- Assigned task -
If a line in the listing below includes the string "strlen", pull it out.

Top of Data supplied

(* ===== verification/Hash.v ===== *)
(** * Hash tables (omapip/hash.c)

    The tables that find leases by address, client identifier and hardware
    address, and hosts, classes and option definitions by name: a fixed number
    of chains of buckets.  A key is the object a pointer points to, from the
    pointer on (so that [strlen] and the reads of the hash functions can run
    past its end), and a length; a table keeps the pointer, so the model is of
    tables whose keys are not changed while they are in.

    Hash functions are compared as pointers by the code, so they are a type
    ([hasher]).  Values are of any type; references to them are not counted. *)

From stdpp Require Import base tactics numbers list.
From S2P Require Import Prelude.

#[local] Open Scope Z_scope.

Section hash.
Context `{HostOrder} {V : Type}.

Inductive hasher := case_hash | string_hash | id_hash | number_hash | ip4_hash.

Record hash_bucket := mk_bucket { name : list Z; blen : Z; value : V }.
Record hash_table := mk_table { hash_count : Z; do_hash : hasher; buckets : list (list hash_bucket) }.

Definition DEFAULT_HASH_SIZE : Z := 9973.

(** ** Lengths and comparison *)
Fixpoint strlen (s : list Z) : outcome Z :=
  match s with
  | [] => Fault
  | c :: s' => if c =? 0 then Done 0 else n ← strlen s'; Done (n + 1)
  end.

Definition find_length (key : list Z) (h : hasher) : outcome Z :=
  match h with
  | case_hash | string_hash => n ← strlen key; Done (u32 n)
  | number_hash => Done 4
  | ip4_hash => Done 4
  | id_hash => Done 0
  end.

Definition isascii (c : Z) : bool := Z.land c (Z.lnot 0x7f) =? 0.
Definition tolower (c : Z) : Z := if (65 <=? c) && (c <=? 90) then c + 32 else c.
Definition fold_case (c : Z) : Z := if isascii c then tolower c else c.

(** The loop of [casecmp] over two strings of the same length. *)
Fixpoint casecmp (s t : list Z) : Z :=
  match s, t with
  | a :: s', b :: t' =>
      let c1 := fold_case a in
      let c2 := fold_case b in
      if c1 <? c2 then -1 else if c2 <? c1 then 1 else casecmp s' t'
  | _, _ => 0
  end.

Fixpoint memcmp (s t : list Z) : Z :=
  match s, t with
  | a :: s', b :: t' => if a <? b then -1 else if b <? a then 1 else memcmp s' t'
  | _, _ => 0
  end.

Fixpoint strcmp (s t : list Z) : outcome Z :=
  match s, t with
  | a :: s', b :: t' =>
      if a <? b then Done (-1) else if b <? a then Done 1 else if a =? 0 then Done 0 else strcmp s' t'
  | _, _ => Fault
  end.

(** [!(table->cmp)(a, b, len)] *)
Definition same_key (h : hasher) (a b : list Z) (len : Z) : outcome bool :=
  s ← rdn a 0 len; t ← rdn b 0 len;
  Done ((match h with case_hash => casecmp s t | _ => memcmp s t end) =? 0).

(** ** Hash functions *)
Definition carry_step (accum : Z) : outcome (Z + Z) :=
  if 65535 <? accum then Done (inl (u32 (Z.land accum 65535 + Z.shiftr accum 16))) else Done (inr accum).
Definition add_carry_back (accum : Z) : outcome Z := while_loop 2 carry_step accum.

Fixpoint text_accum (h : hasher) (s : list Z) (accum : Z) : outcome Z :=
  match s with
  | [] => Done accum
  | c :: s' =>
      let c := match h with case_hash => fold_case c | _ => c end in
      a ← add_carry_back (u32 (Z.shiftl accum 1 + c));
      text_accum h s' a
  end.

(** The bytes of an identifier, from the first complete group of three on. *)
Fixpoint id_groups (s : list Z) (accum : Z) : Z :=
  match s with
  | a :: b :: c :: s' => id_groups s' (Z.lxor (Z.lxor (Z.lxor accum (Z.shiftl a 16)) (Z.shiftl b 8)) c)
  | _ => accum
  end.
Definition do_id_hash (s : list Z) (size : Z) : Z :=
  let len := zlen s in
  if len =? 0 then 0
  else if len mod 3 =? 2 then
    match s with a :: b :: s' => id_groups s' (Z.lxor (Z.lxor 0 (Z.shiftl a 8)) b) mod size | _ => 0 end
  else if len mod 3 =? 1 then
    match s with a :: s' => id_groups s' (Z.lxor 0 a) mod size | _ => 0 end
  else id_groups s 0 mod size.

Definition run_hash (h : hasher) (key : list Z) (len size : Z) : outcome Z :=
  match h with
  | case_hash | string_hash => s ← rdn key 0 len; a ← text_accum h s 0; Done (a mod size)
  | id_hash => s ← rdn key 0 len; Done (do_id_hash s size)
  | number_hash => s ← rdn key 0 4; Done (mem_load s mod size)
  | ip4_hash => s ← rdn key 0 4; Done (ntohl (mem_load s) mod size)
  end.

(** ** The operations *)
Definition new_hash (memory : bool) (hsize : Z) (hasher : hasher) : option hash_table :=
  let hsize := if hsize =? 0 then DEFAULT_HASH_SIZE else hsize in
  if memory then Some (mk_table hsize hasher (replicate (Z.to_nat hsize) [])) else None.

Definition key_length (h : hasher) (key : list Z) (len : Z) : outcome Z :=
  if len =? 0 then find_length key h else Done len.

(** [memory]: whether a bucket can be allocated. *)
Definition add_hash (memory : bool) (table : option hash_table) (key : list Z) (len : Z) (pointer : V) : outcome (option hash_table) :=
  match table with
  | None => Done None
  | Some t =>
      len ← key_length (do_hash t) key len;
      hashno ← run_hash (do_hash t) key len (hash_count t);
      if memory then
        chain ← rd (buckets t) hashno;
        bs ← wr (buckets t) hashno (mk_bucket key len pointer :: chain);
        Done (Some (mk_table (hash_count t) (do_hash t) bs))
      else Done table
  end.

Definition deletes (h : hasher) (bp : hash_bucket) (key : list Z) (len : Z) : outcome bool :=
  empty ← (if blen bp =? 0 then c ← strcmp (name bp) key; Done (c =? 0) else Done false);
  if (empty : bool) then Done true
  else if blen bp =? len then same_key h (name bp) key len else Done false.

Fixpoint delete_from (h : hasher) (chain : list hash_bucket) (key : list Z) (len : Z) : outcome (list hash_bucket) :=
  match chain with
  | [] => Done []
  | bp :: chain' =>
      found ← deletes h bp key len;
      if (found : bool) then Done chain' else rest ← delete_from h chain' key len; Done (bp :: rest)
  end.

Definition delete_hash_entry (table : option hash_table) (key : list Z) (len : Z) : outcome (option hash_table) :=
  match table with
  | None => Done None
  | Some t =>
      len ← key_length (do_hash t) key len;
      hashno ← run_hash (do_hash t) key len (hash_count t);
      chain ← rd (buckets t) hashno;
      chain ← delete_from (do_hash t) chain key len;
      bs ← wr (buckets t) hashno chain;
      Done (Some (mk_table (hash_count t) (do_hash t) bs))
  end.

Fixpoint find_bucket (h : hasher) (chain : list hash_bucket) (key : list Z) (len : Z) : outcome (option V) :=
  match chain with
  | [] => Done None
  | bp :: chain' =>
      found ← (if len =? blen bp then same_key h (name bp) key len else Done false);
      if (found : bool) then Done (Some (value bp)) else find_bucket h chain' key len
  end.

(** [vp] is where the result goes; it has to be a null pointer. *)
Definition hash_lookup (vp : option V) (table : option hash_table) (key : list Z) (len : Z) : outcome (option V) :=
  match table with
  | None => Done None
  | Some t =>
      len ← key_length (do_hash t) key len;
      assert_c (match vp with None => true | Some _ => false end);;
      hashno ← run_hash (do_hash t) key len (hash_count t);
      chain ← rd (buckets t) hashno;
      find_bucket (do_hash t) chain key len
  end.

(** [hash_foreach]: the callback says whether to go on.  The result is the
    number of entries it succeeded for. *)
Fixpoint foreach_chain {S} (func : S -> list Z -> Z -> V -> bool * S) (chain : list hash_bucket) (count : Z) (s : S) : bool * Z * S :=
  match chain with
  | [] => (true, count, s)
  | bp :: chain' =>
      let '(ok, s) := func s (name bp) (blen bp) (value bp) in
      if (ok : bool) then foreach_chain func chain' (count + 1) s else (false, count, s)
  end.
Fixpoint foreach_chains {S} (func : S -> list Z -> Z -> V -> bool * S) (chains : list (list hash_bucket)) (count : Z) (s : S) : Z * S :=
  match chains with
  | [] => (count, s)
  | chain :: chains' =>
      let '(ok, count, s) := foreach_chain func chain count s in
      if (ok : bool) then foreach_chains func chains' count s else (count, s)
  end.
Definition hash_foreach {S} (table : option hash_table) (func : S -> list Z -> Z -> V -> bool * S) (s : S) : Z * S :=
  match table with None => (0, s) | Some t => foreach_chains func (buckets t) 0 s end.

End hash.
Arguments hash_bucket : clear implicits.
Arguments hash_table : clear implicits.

Bottom of Data supplied

- Answer -
    pointer on (so that [strlen] and the reads of the hash functions can run
Fixpoint strlen (s : list Z) : outcome Z :=
  | c :: s' => if c =? 0 then Done 0 else n ← strlen s'; Done (n + 1)
  | case_hash | string_hash => n ← strlen key; Done (u32 n)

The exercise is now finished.